Journal of molecular graphics & modelling·2026
Same journal

Residue-level insights into SGLT2 inhibition and Nav1.5 selectivity of gliflozin derivatives: A molecular dynamics and pharmacophore-guided study.

Journal of molecular graphics & modelling·2026
Same journal

A benchmarking-informed structure-based virtual screening strategy targeting Lm-PTR1: Leveraging the Northern African natural products database.

Journal of molecular graphics & modelling·2026
Same journal

In Silico identification of natural and synthetic inhibitors targeting KRAS mutants (G12D, G12V, and G12C) and wild-type in pancreatic cancer.

Journal of molecular graphics & modelling·2026
Same journal

Structural evolution, mechanical and thermal stability of 7-40 mol% yttria-stabilized zirconia: First-principles investigation.

Journal of molecular graphics & modelling·2026
See all related articles

This study enhances fragment selection for combinatorial synthesis using genetic algorithms (GAs) with 3D scoring.
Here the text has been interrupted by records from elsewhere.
(* ===== verification/SignalProps.v ===== *)
(** * Signals: what is delivered, to whom, and under which mask

    Lemmas on what each operation of Signals leaves alone, and the properties of queueing,
    of the pass that delivers, and of the masks around handlers. *)

From stdpp Require Import sets.
From S2P Require Import Prelude Errors Clock Blocking AddrAreas Polling SignalData.
From S2P Require Import Threads.
From S2P Require Import ThreadsProps.
From S2P Require Import Futex.
From S2P Require Import Signals.

Open Scope Z_scope.

(** ** Lemmas: waking changes no process and nothing of a thread but its state *)

(** A thread without its state and the mark that a signal interrupted it. *)
Definition settled (th : Thread) : Thread := with_interrupted_by_signal (with_state th State.Ready) false.

Record only_wakes (w w' : World) : Prop := {
  ow_processes : w'.(processes) = w.(processes);
  ow_threads t : settled <$> w'.(threads) !! t = settled <$> w.(threads) !! t;
  ow_writes : w'.(user_writes) = w.(user_writes);
  ow_manager : w'.(manager_threads) = w.(manager_threads);
}.

Lemma only_wakes_refl w : only_wakes w w.
Proof. by constructor. Qed.

Lemma only_wakes_trans w1 w2 w3 : only_wakes w1 w2 → only_wakes w2 w3 → only_wakes w1 w3.
Proof. intros [] []. constructor; congruence. Qed.

Lemma only_wakes_same w w' :
  w'.(processes) = w.(processes) → w'.(threads) = w.(threads) → w'.(user_writes) = w.(user_writes) →
  w'.(manager_threads) = w.(manager_threads) → only_wakes w w'.
Proof. intros ? Ht ? ?. constructor; try done. intros t. by rewrite Ht. Qed.

Lemma only_wakes_map w t f : (∀ th, settled (f th) = settled th) → only_wakes w (map_thread w t f).
Proof.
  intros Hf. constructor; try done. intros u. unfold map_thread. cbn. destruct (decide (u = t)) as [->|].
  - rewrite lookup_alter_eq. destruct (threads w !! t); [|done]. cbn. by rewrite Hf.
  - by rewrite lookup_alter_ne.
Qed.

Lemma remove_blocked_same w t : only_wakes w (remove_from_blocked_queues w t).
Proof. unfold remove_from_blocked_queues. repeat case_match; by apply only_wakes_same. Qed.

Lemma push_balanced_same w t : only_wakes w (push_ready_balanced w t).
Proof.
  unfold push_ready_balanced, push_ready_on_cpu, next_balanced_cpu, ensure_queue, resize_ready_queues.
  repeat case_match; by apply only_wakes_same.
Qed.

Lemma wake_only w t : only_wakes w (wake w t).
Proof.
  unfold wake. eapply only_wakes_trans; [apply (remove_blocked_same w t)|].
  destruct (state_of _ t) as [[]|]; try apply only_wakes_refl.
  - by apply only_wakes_map.
  - set (w1 := set_state _ t State.Ready). apply (only_wakes_trans _ w1); [by apply only_wakes_map|].
    apply (only_wakes_trans _ (push_ready_balanced w1 t)); [apply push_balanced_same|by apply only_wakes_same].
Qed.

Lemma foldl_only {A} (f : World → A → World) l w : (∀ w a, only_wakes w (f w a)) → only_wakes w (foldl f w l).
Proof.
  intros Hf. revert w. induction l as [|a l IH]; intros w; [apply only_wakes_refl|]. cbn. eapply only_wakes_trans; [apply Hf|apply IH].
Qed.

Lemma wake_list_only w ts : only_wakes w (wake_list w ts).
Proof. apply foldl_only. intros. apply wake_only. Qed.

Lemma wake_queue_only w k : only_wakes w (wake_queue w k).
Proof.
  unfold wake_queue. generalize (length (queue w.(blocked_queues) k)). intros n. revert w. induction n as [|n IH]; intros w; [apply only_wakes_refl|].
  cbn. case_match; [apply only_wakes_refl|]. eapply only_wakes_trans; [|apply IH].
  eapply only_wakes_trans; [|apply wake_only]. by apply only_wakes_same.
Qed.

Lemma wake_matching_only w k p : only_wakes w (wake_matching w k p).
Proof. unfold wake_matching. eapply only_wakes_trans; [|apply wake_list_only]. by apply only_wakes_same. Qed.

Lemma resched_only w : only_wakes w (request_all_cpus_resched w).
Proof. by apply only_wakes_same. Qed.

Lemma signal_waiters_only w s : only_wakes w (wake_signal_waiters w s).
Proof. apply wake_matching_only. Qed.

#[export] Hint Resolve only_wakes_refl wake_only wake_list_only wake_queue_only wake_matching_only : kernel.

Lemma wake_specific_only w t s : only_wakes w (wake_specific_thread_for_signal w t s).
Proof.
  unfold wake_specific_thread_for_signal. destruct (threads w !! t) as [th|]; [|auto with kernel].
  set (w1 := if _ && _ then map_thread _ _ _ else w). apply (only_wakes_trans w w1).
  - subst w1. case_match; [by apply only_wakes_map|auto with kernel].
  - case_match; auto with kernel.
Qed.

Lemma wake_processes_only w p b : only_wakes w (wake_process_threads w p b).
Proof. apply foldl_only. intros v t. repeat case_match; auto with kernel. Qed.

Lemma wake_pollers_only w ps : only_wakes w (wake_pollers_for_object w ps).
Proof. unfold wake_pollers_for_object. case_match; [auto with kernel|]. eapply only_wakes_trans; [|apply wake_matching_only]. by apply only_wakes_same. Qed.

Lemma wake_signalfd_only fds w p : only_wakes w (wake_signalfd_for_process fds w p).
Proof.
  apply foldl_only. intros v f. case_match; [|auto with kernel]. unfold signalfd_wake_waiters.
  eapply only_wakes_trans; [|apply wake_pollers_only]. apply wake_queue_only.
Qed.

#[export] Hint Resolve wake_specific_only wake_processes_only wake_pollers_only wake_signalfd_only : kernel.

(** ** Lemmas: queueing *)

Definition pend_process (w : World) (pr : Process) (s : Signal) (i : option SigInfo) : Process :=
  with_p_pending_signal_info (with_p_pending_signals pr (insert_bits pr.(p_pending_signals) (mask s)))
    (record_info w pr pr.(p_pending_signals) pr.(p_pending_signal_info) s i).

Definition owned_thread (w : World) (pr : Process) (th : Thread) (s : Signal) (i : option SigInfo) : Thread :=
  with_pending_signal_info (with_pending_signals th (insert_bits th.(pending_signals) (mask s)))
    (record_info w pr th.(pending_signals) th.(pending_signal_info) s i).

Lemma queue_signal_spec fds w p s i :
  s ≠ Signal.SIGCONT →
  only_wakes (match w.(processes) !! p with
              | Some pr => with_processes w (<[p := pend_process w pr s i]> w.(processes))
              | None => w
              end) (queue_signal fds w p s i).
Proof.
  intros Hs. assert (queue_signal fds w p s i =
    match w.(processes) !! p with
    | None => w
    | Some pr =>
        let w1 := map_process w p (λ pr0, with_p_pending_signal_info (with_p_pending_signals pr0 (insert_bits pr0.(p_pending_signals) (mask s)))
                    (record_info w pr pr.(p_pending_signals) pr.(p_pending_signal_info) s i)) in
        wake_process_threads_for_signal (request_all_cpus_resched (wake_signal_waiters (wake_signalfd_for_process fds w1 pr.(pid)) s)) p s
    end) as -> by (destruct s; done).
  destruct (processes w !! p) as [pr|] eqn:Hp; [|auto with kernel]. cbn zeta.
  set (w1 := map_process w p _). assert (w1 = with_processes w (<[p := pend_process w pr s i]> w.(processes))) as <-.
  { subst w1. unfold map_process. f_equal. apply map_eq. intros q. destruct (decide (q = p)) as [->|].
    - by rewrite lookup_alter_eq, lookup_insert_eq, Hp.
    - by rewrite lookup_alter_ne, lookup_insert_ne. }
  eapply only_wakes_trans; [apply wake_signalfd_only|]. eapply only_wakes_trans; [apply signal_waiters_only|].
  eapply only_wakes_trans; [apply resched_only|]. apply foldl_only. auto with kernel.
Qed.

Lemma queue_thread_spec fds w t s i p pr th :
  w.(threads) !! t = Some th → th.(parent) = Some p → w.(processes) !! p = Some pr →
  only_wakes (map_thread w t (λ _, owned_thread w pr th s i)) (queue_signal_to_thread fds w t s i).
Proof.
  intros Ht Hp Hpr. unfold queue_signal_to_thread. rewrite Ht, Hp. cbn [mbind option_bind]. rewrite Hpr. cbn [fmap option_fmap option_map].
  assert (map_thread w t (λ th0, with_pending_signal_info (with_pending_signals th0 (insert_bits th0.(pending_signals) (mask s)))
            (record_info w pr th.(pending_signals) th.(pending_signal_info) s i)) = map_thread w t (λ _, owned_thread w pr th s i)) as ->.
  { unfold map_thread. f_equal. apply map_eq. intros u. destruct (decide (u = t)) as [->|].
    - by rewrite !lookup_alter_eq, Ht.
    - by rewrite !lookup_alter_ne. }
  eapply only_wakes_trans; [apply wake_signalfd_only|]. eapply only_wakes_trans; [apply signal_waiters_only|].
  eapply only_wakes_trans; [apply resched_only|]. auto with kernel.
Qed.

(** ** Lemmas: the pass over the pending signals *)

Section pass.
Context (user_cs user_ss : Z) (frame_end : World → Z → Z).

(** Acting on a list of signals in order. *)
Definition act_all (w : World) (p t : Z) (infos : list (option PendingSignalInfo)) (r : ProcessSignalsResult) (l : list Signal)
  : ProcessSignalsResult * World :=
  foldl (λ rw s,
    let '(r', w') := act_on user_cs user_ss frame_end rw.2 p t s (to_siginfo (take_info infos s)) in
    (result_merge rw.1 r', w')) (r, w) l.

Lemma index_inj s t : Z.to_nat (index s) = Z.to_nat (index t) → s = t.
Proof. unfold index. pose proof (number_range s). pose proof (number_range t). intros Heq. apply (inj number). lia. Qed.

Lemma take_info_other infos s t : s ≠ t → take_info (clear_info infos s) t = take_info infos t.
Proof.
  intros Hne. unfold take_info, clear_info. rewrite list_lookup_insert_ne; [done|]. intros Heq. by apply Hne, index_inj.
Qed.

Lemma deliverable_other pending blocked s t :
  s ≠ t → deliverable (remove_bits pending (mask s)) blocked t = deliverable pending blocked t.
Proof. intros Hne. unfold deliverable. by rewrite contains_remove, bool_decide_eq_false_2. Qed.

Lemma act_all_ext w p t infos infos' r l :
  (∀ s, s ∈ l → take_info infos s = take_info infos' s) → act_all w p t infos r l = act_all w p t infos' r l.
Proof.
  unfold act_all. revert w r. induction l as [|s l IH]; intros w r Hl; [done|]. cbn. rewrite (Hl s) by (by left).
  destruct (act_on _ _ _ _ _ _ _ _) as [r' w']. apply IH. intros u Hu. apply Hl. by right.
Qed.

(** The pass acts on exactly the deliverable signals, in order, and keeps the rest. *)
Lemma pass_spec l w p t pending infos blocked r :
  NoDup l →
  let taken := filter (λ s, deliverable pending blocked s = true) l in
  foldl (deliver user_cs user_ss frame_end p t blocked) (pending, infos, r, w) l =
  (foldl (λ b s, remove_bits b (mask s)) pending taken, foldl clear_info infos taken,
   (act_all w p t infos r taken).1, (act_all w p t infos r taken).2).
Proof.
  revert w pending infos r. induction l as [|s l IH]; intros w pending infos r Hnd; [done|].
  apply NoDup_cons in Hnd as [Hs Hnd]. cbn zeta. rewrite filter_cons. cbn [foldl]. unfold deliver at 2.
  destruct (deliverable pending blocked s) eqn:Hd.
  - rewrite decide_True by done. cbn [foldl].
    unfold act_all. cbn [foldl fst snd]. destruct (act_on _ _ _ w p t s _) as [r' w'].
    specialize (IH w' (remove_bits pending (mask s)) (clear_info infos s) (result_merge r r') Hnd). cbn zeta in IH. rewrite IH.
    assert (∀ u, u ∈ l → s ≠ u) as Hne by (intros u Hu ->; done).
    assert (filter (λ u, deliverable (remove_bits pending (mask s)) blocked u = true) l = filter (λ u, deliverable pending blocked u = true) l) as ->.
    { apply filter_agree. intros u Hu. rewrite deliverable_other by (by apply Hne). done. }
    rewrite (act_all_ext _ _ _ (clear_info infos s) infos); [done|].
    intros u [_ Hu]%list_elem_of_filter. by apply take_info_other, Hne.
  - rewrite decide_False by done. by apply IH.
Qed.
The research validates assembling libraries from high-scoring fragments and compares library-based versus molecule-based GAs.

Area of Science:

  • Computational Chemistry
  • Medicinal Chemistry
  • Drug Discovery

Background:

  • Combinatorial synthesis requires selecting optimal chemical fragments from large sets.
  • Virtual screening aids in identifying potential drug candidates by predicting biological activity.
  • Genetic algorithms (GAs) and simulated annealing are effective for navigating vast chemical spaces.

Purpose of the Study:

  • To extend previous work on using GAs for fragment selection in combinatorial synthesis.
  • To incorporate 3D scoring methods into the GA-driven fragment selection process.
  • To evaluate the efficacy of assembling combinatorial libraries from high-scoring fragments.

Main Methods:

  • Application of genetic algorithms (GAs) with novel 3D scoring methods for fragment selection.

Related Experiment Videos

  • Development and testing of a strategy for building combinatorial libraries based on high-scoring fragments.
  • Comparative analysis of library-based GA versus molecule-based GA approaches.
  • Main Results:

    • Demonstrated successful integration of 3D scoring with GAs for selecting fragments.
    • Validated that assembling libraries from high-scoring fragments is a viable strategy.
    • Provided a comparison between library-based and molecule-based GA methodologies.

    Conclusions:

    • The enhanced GA approach with 3D scoring improves fragment selection for combinatorial libraries.
    • Assembling libraries from predicted high-scoring fragments is an effective drug discovery strategy.
    • Both library-based and molecule-based GAs offer valuable tools for optimizing combinatorial library design.